Lat: 49° 28' 31.37" N
Long: 11° 39' 39.35" E

Elevation: 480 m (appr.)

→ maps.google.com [EXT]

Precision is: High. Pinpoints the exact spot.

Equipment
Manfrotto 303 SPH, Canon EOS 20D, Sigma 18-125 @ 18mm, Stitcher 5.1, Photoshop.
Behind the scene : a good idea, and a timing waaay off...
Only when searching for some kind of border around my hometown did i learn that a huge natural border actually runs very near: the euopean main watershed is merely six kilometers away. It's nothing spectacular - with the highest "mountains" around 600 meters above ground, one wouldn't notice it right away. However, as some sort of attempted tourist attraction, signs like the one in the picture, saying "Rhine - Danube" started to pop up. And there actually is a church built on the watershed, so that half of its roof drains towards the North Sea and the other half of rain and snow flows towards the Black Sea. Trouble is, there was nothing about this to be found at the "usual suspects" like Google. The nearest thing to the water-splitting church was some 300 kilometer's drive away, which seemed a bit much for a single panorama.
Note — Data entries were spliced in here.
(** * Smart tourist safety backend: risk grid, safety score, dispatch and fallback

    A shallow embedding of the core services of the backend:

    - [services/riskEngineService.js]  (module [RiskEngine]),
    - [services/safetyScoreService.js] (module [SafetyScore]),
    - [services/realtimeService.js]    (module [Realtime]),
    - [services/fallbackService.js]    (module [Fallback]),

    and, further down, the grid index in rounded arithmetic (module
    [Rounded]) and the connection handlers of the realtime service (module
    [Connections]).

    Conventions of the embedding.

    - A JavaScript number is an exact rational ([Q]); rounding of IEEE doubles,
      NaN and the infinities are not modelled.  Time stamps are integers
      ([Z], milliseconds since the epoch), as [Date.getTime()] returns them.
    - The transcendental functions of the runtime ([Math.exp], [Math.sin], ...),
      number formatting and parsing, the geospatial operator of the database
      and the reverse geocoder are parameters, gathered in records; every
      theorem holds for each interpretation of them.
    - A rejected promise or a thrown exception is the [Throw] outcome of
      [result].  In the risk engine the queries and writes of the database
      are taken to answer: the call that can fail is the geocoder's, and
      what is stated of a whole pass is stated of a pass that completes.
    - Where the edge of a grid cell matters, the quotient of
      [getGridIdAndCenter] is a parameter that is accurate within a
      tolerance (module [Rounded]).
    - [Date.now()] is read once per call of a modelled function. *)

From Stdlib Require Import ZArith QArith Qminmax Qround Qabs Lqa Lia.
From Stdlib Require Import String Ascii List DecimalString Sorted.
From stdpp Require Import base option list gmap strings.

Import ListNotations.
Local Open Scope Z_scope.
Local Open Scope Q_scope.
Local Open Scope string_scope.
Local Open Scope list_scope.

(** ** JavaScript numbers and truthiness *)

Definition Qleb (x y : Q) : bool := Qle_bool x y.
Definition Qltb (x y : Q) : bool := negb (Qle_bool y x).
Definition Qgeb (x y : Q) : bool := Qleb y x.
Definition Qgtb (x y : Q) : bool := Qltb y x.

(** [Math.min], [Math.max] and [Math.round] on exact numbers. *)
Definition Math_min (x y : Q) : Q := Qmin x y.
Definition Math_max (x y : Q) : Q := Qmax x y.
Definition Math_round (x : Q) : Z := Qfloor (x + (1 # 2)).

(** [x || d] for a numeric field that may be [undefined]: [undefined] and
    [0] are falsy. *)
Definition num_or (x : option Q) (d : Q) : Q :=
  match x with
  | Some q => if Qeq_bool q 0 then d else q
  | None => d
  end.

(** [s || d] for a string field that may be [undefined]: the empty string
    is falsy. *)
Definition str_or (s : option string) (d : string) : string :=
  match s with
  | Some EmptyString => d
  | Some t => t
  | None => d
  end.

(** Outcome of a computation that may throw. *)
Inductive result (A : Type) : Type :=
| Ok (a : A)
| Throw (e : string).
Arguments Ok {A} a.
Arguments Throw {A} e.

Definition rbind {A B} (m : result A) (k : A -> result B) : result B :=
  match m with
  | Ok a => k a
  | Throw e => Throw e
  end.

#[global] Instance result_ret : MRet result := fun A a => Ok a.
#[global] Instance result_bind : MBind result := fun A B k m => rbind m k.

(** The numeric primitives of the runtime. *)
Record MathLib : Type := {
  Math_exp : Q -> Q;
  Math_sin : Q -> Q;
  Math_cos : Q -> Q;
  Math_sqrt : Q -> Q;
  Math_atan2 : Q -> Q -> Q;
  Math_PI : Q
}.

(** ** Data model (models/RiskGrid.js and the documents the services read) *)

Inductive Tier : Type := Standard | High | Critical.
Inductive RiskLevel : Type := Low | Medium | HighRisk | VeryHigh.

#[global] Instance Tier_eq_dec : EqDecision Tier.
Proof. solve_decision. Defined.
#[global] Instance RiskLevel_eq_dec : EqDecision RiskLevel.
Proof. solve_decision. Defined.

(** GeoJSON point: [coordinates = [lng, lat]]. *)
Record Point : Type := { p_lng : Q; p_lat : Q }.

Record SOSAlert : Type := {
  sos_location : option Point;
  sos_timestamp : Z;
  sos_status : string;
  sos_safetyScore : option Q;
  sos_reason : option string
}.

Record Incident : Type := {
  inc_location : option Point;
  inc_timestamp : Z;
  inc_severity : option Q;
  inc_title : option string;
  inc_type : option string
}.

Record Reason : Type := {
  r_type : string;
  r_title : string;
  r_timestamp : Z;
  r_severity : option Q;
  r_eventType : option string
}.

Record RiskGrid : Type := {
  gridId : string;
  location : Point;
  riskScore : Q;
  riskLevel : RiskLevel;
  tierLevel : Tier;
  radius : Z;
  expiresAt : Z;
  lastUpdated : Z;
  gridName : string;
  reasons : list Reason
}.

(** The three collections the risk engine works on. [riskGrids] is keyed by
    [gridId], which the schema declares unique. *)
Record DB : Type := {
  sosAlerts : list SOSAlert;
  incidents : list Incident;
  riskGrids : gmap string RiskGrid
}.

Definition set_riskGrids (db : DB) (g : gmap string RiskGrid) : DB :=
  {| sosAlerts := sosAlerts db; incidents := incidents db; riskGrids := g |}.

(** Stable sort, as [Array.prototype.sort]: [lt a b] says that the comparator
    is negative on [(a, b)], that is, [a] must come before [b]. *)
Section StableSort.
Context {A : Type} (lt : A -> A -> bool).

(** [x] stood before every element of [l]: it passes only the elements
    that must come before it. *)
Fixpoint sort_insert (x : A) (l : list A) : list A :=
  match l with
  | [] => [x]
  | y :: r => if lt y x then y :: sort_insert x r else x :: y :: r
  end.

Definition stable_sort (l : list A) : list A :=
  fold_right sort_insert [] l.

End StableSort.

(** [s.split(c)]: the pieces of [s] between occurrences of [c]. *)
Fixpoint split_on (c : ascii) (s : string) : list string :=
  match s with
  | EmptyString => [EmptyString]
  | String a r =>
      if Ascii.eqb a c then EmptyString :: split_on c r
      else match split_on c r with
           | [] => [String a EmptyString]
           | w :: ws => String a w :: ws
           end
  end.

(** [s.startsWith(p)]. *)
Definition startsWith (p s : string) : bool := String.prefix p s.

(** [set.add(x)] on a [Set] kept in insertion order. *)
Definition set_add (x : string) (l : list string) : list string :=
  if bool_decide (x ∈ l) then l else l ++ [x].

(** * services/riskEngineService.js *)
Module RiskEngine.

(** What the service gets from outside the repository code: the runtime,
    the [$centerSphere] operator of the database ([centerSphere c r p] holds
    when [p] lies in the spherical cap of centre [c] and angular radius
    [r]) and the reverse geocoder [getGridName] of utils/mapboxClient. *)
Record Env : Type := {
  math : MathLib;
  toFixed5 : Q -> string;
  parseFloat : string -> Q;
  centerSphere : Point -> Q -> Point -> bool;
  getGridName : Q -> Q -> result string
}.

Definition GRID_SIZE_DEG : Q := 45 # 10000.
Definition W_INCIDENT : Q := 40 # 100.
Definition W_SOS : Q := 50 # 100.
Definition W_HISTORY : Q := 10 # 100.

Definition MS_PER_DAY : Z := 24 * 60 * 60 * 1000.
Definition MS_PER_HOUR : Z := 1000 * 60 * 60.
Definition LOOKBACK_MS : Z := 30 * MS_PER_DAY.
Definition SCAN_RADIUS : Q := 2500 / 6378100.

Section WithEnv.
Variable env : Env.

Definition snap (x : Q) : Q :=
  inject_Z (Qfloor (x / GRID_SIZE_DEG)) * GRID_SIZE_DEG + GRID_SIZE_DEG / 2.

(** [getGridIdAndCenter(lat, lng)]: the id and the centre [[lng, lat]]. *)
Definition getGridIdAndCenter (lat lng : Q) : string * Point :=
  let snapedLat := snap lat in
  let snapedLng := snap lng in
  ((toFixed5 env snapedLat ++ "_" ++ toFixed5 env snapedLng)%string,
   {| p_lng := snapedLng; p_lat := snapedLat |}).

(** ** The queries of [processGrid] *)

Definition in_scan (c : Point) (loc : option Point) : bool :=
  match loc with
  | Some p => centerSphere env c SCAN_RADIUS p
  | None => false
  end.

Definition scanSOS (c : Point) (windowStart : Z) (db : DB) : list SOSAlert :=
  filter (fun a => in_scan c (sos_location a)
                   && (windowStart <=? sos_timestamp a)%Z
                   && String.eqb (sos_status a) "new") (sosAlerts db).

Definition scanIncidents (c : Point) (windowStart : Z) (db : DB) : list Incident :=
  filter (fun i => in_scan c (inc_location i)
                   && (windowStart <=? inc_timestamp i)%Z) (incidents db).

(** ** Intensity metrics (lines 101-123) *)

Definition latestOf (times : list Z) (start : Z) : Z :=
  fold_left (fun latest time => if (latest <? time)%Z then time else latest)
            times start.

Definition latestEventTime (sos : list SOSAlert) (incs : list Incident) : Z :=
  latestOf (map inc_timestamp incs) (latestOf (map sos_timestamp sos) 0%Z).

Definition minSosSafetyScore (sos : list SOSAlert) : Q :=
  fold_left (fun m a =>
               match sos_safetyScore a with
               | Some s => if Qltb s m then s else m
               | None => m
               end) sos 100.

Definition maxIncidentSeverity (incs : list Incident) : Q :=
  fold_left (fun m i =>
               match inc_severity i with
               | Some s => if Qgtb s m then s else m
               | None => m
               end) incs 0.

(** ** Tier and expiry (lines 125-148) *)

Record TierPlan : Type := {
  tier : Tier;
  durationDays : Z;
  displayRadius : Z
}.

Definition determineTier (combinedCount : nat) (maxSev minSafety : Q) : TierPlan :=
  if (5 <? Z.of_nat combinedCount)%Z || Qgeb maxSev (8 # 10) || Qleb minSafety 30
  then {| tier := Critical; durationDays := 30; displayRadius := 1500 |}
  else if (2 <? Z.of_nat combinedCount)%Z || Qgeb maxSev (6 # 10) || Qleb minSafety 50
  then {| tier := High; durationDays := 14; displayRadius := 1000 |}
  else {| tier := Standard; durationDays := 7; displayRadius := 500 |}.

Definition durationMs (pl : TierPlan) : Z := (durationDays pl * MS_PER_DAY)%Z.

(** ** Decayed scores (lines 159-197) *)

Definition lambdaOf (pl : TierPlan) : Q :=
  (23 # 10) / inject_Z (durationDays pl * 24).

Definition hoursAgo (now ts : Z) : Q :=
  inject_Z (now - ts) / inject_Z MS_PER_HOUR.

Definition decay (lambda : Q) (now ts : Z) : Q :=
  Math_exp (math env) (- lambda * hoursAgo now ts).

Definition SOS_BASE_WEIGHT : Q := 34 # 100.

Definition sosScoreOf (lambda : Q) (now : Z) (sos : list SOSAlert) : Q :=
  match sos with
  | [] => 0
  | _ =>
      let totalSosImpact :=
        fold_left (fun acc alert =>
                     acc + SOS_BASE_WEIGHT * decay lambda now (sos_timestamp alert))
                  sos 0 in
      Math_min totalSosImpact 1
  end.

Definition incidentScoreOf (lambda : Q) (now : Z) (incs : list Incident) : Q :=
  match incs with
  | [] => 0
  | _ =>
      let totalImpact :=
        fold_left (fun acc inc =>
                     acc + num_or (inc_severity inc) (1 # 2)
                           * decay lambda now (inc_timestamp inc))
                  incs 0 in
      Math_min totalImpact 1
  end.

Definition historyScoreOf (lambda : Q) (now : Z) (prevGrid : option RiskGrid) : Q :=
  match prevGrid with
  | Some g => riskScore g * decay lambda now (lastUpdated g)
  | None => 0
  end.

(** The name carried over from the previous document, when it is set and is
    not a generated ["Zone [...]"] placeholder; [None] stands for [null]. *)
Definition carriedName (prevGrid : option RiskGrid) : option string :=
  match prevGrid with
  | Some g =>
      match gridName g with
      | EmptyString => None
      | n => if startsWith "Zone [" n then None else Some n
      end
  | None => None
  end.
(** * Budget App (budget.py): a shallow embedding and its properties

    The script is a Streamlit page program over two CSV tables,
    [budget.csv] and [expenses.csv].  It is embedded here as follows.

    - Currency amounts are Python floats in the script; they are taken as
      exact rationals ([Q]), compared with [==].  Presentation rounding
      ([round(x, 2)], format strings) is left out: a widget carries the
      exact value it is handed.  Some statements are made for amounts
      in whole dollars that binary64 adds without rounding
      ([adds_exactly]): there the floats of the script and the
      rationals agree.
    - A pandas DataFrame is a list of column names with a list of rows; the
      rows of the two tables are records whose fields are the columns of the
      table.  The files of the model are therefore tables under the
      canonical columns, with cells of the types the script writes: a file
      that pandas reads under other columns, or with cells of other types,
      is outside the model, and so is what the script does with it.
    - [to_csv] followed by [read_csv] gives back the rows that were
      written, in their order, a number as the same number; a text cell
      that is empty, [None] or one of pandas' markers of a missing value
      comes back as NaN.
    - The script runs top to bottom against the file system and the screen;
      this is a state-and-exception monad [App] over a [world].  Effects
      made before an exception is raised stay, as in Python.
    - Python names live in a namespace (a finite map from names to values);
      reading a name that was never assigned raises [NameError]. *)

From Stdlib Require Import ZArith QArith Qminmax Qabs List String Ascii.
From Stdlib Require Import Sorted Permutation Lia Lqa OrderedTypeEx.
From stdpp Require Import base gmap strings.
Import ListNotations.

Local Open Scope string_scope.

(** ** Python exceptions and outcomes *)

Module Py.

Inductive exn : Type :=
| NameError (name : string)
| KeyError
| IndexError
| ValueError
| TypeError
| FileNotFoundError
| ParserError.

(** [except KeyError], [except FileNotFoundError]: the named class only.
    [except Exception] and a bare [except] take every exception here. *)
Definition is_KeyError (x : exn) : bool :=
  match x with KeyError => true | _ => false end.

Definition is_FileNotFoundError (x : exn) : bool :=
  match x with FileNotFoundError => true | _ => false end.

Definition any_exception (x : exn) : bool := true.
Though i remembered reading (actually typesetting...) the article a few years ago, i couldn't for the life of me recall where it was...

End result: I picked one of the two possible locations with watershed signs that i knew of - between the villages of Höfling and Schönlind, Höfling was the lucky one. The Schönlind panorama would've compressed much better - there was little detail beside snow and sky, whereas Höfling does show an almost typical village scene for the region. Yes, that's really how empty it is on a sunday noon.

A friend later found the church i vaguely remembered, at the village of Poppberg some 20 kilometers away, but when i got there on the last day of the photography timeframe, the weather was less than stellar: heavy clouds and fog, so i decided to use the sunny sunday shot instead.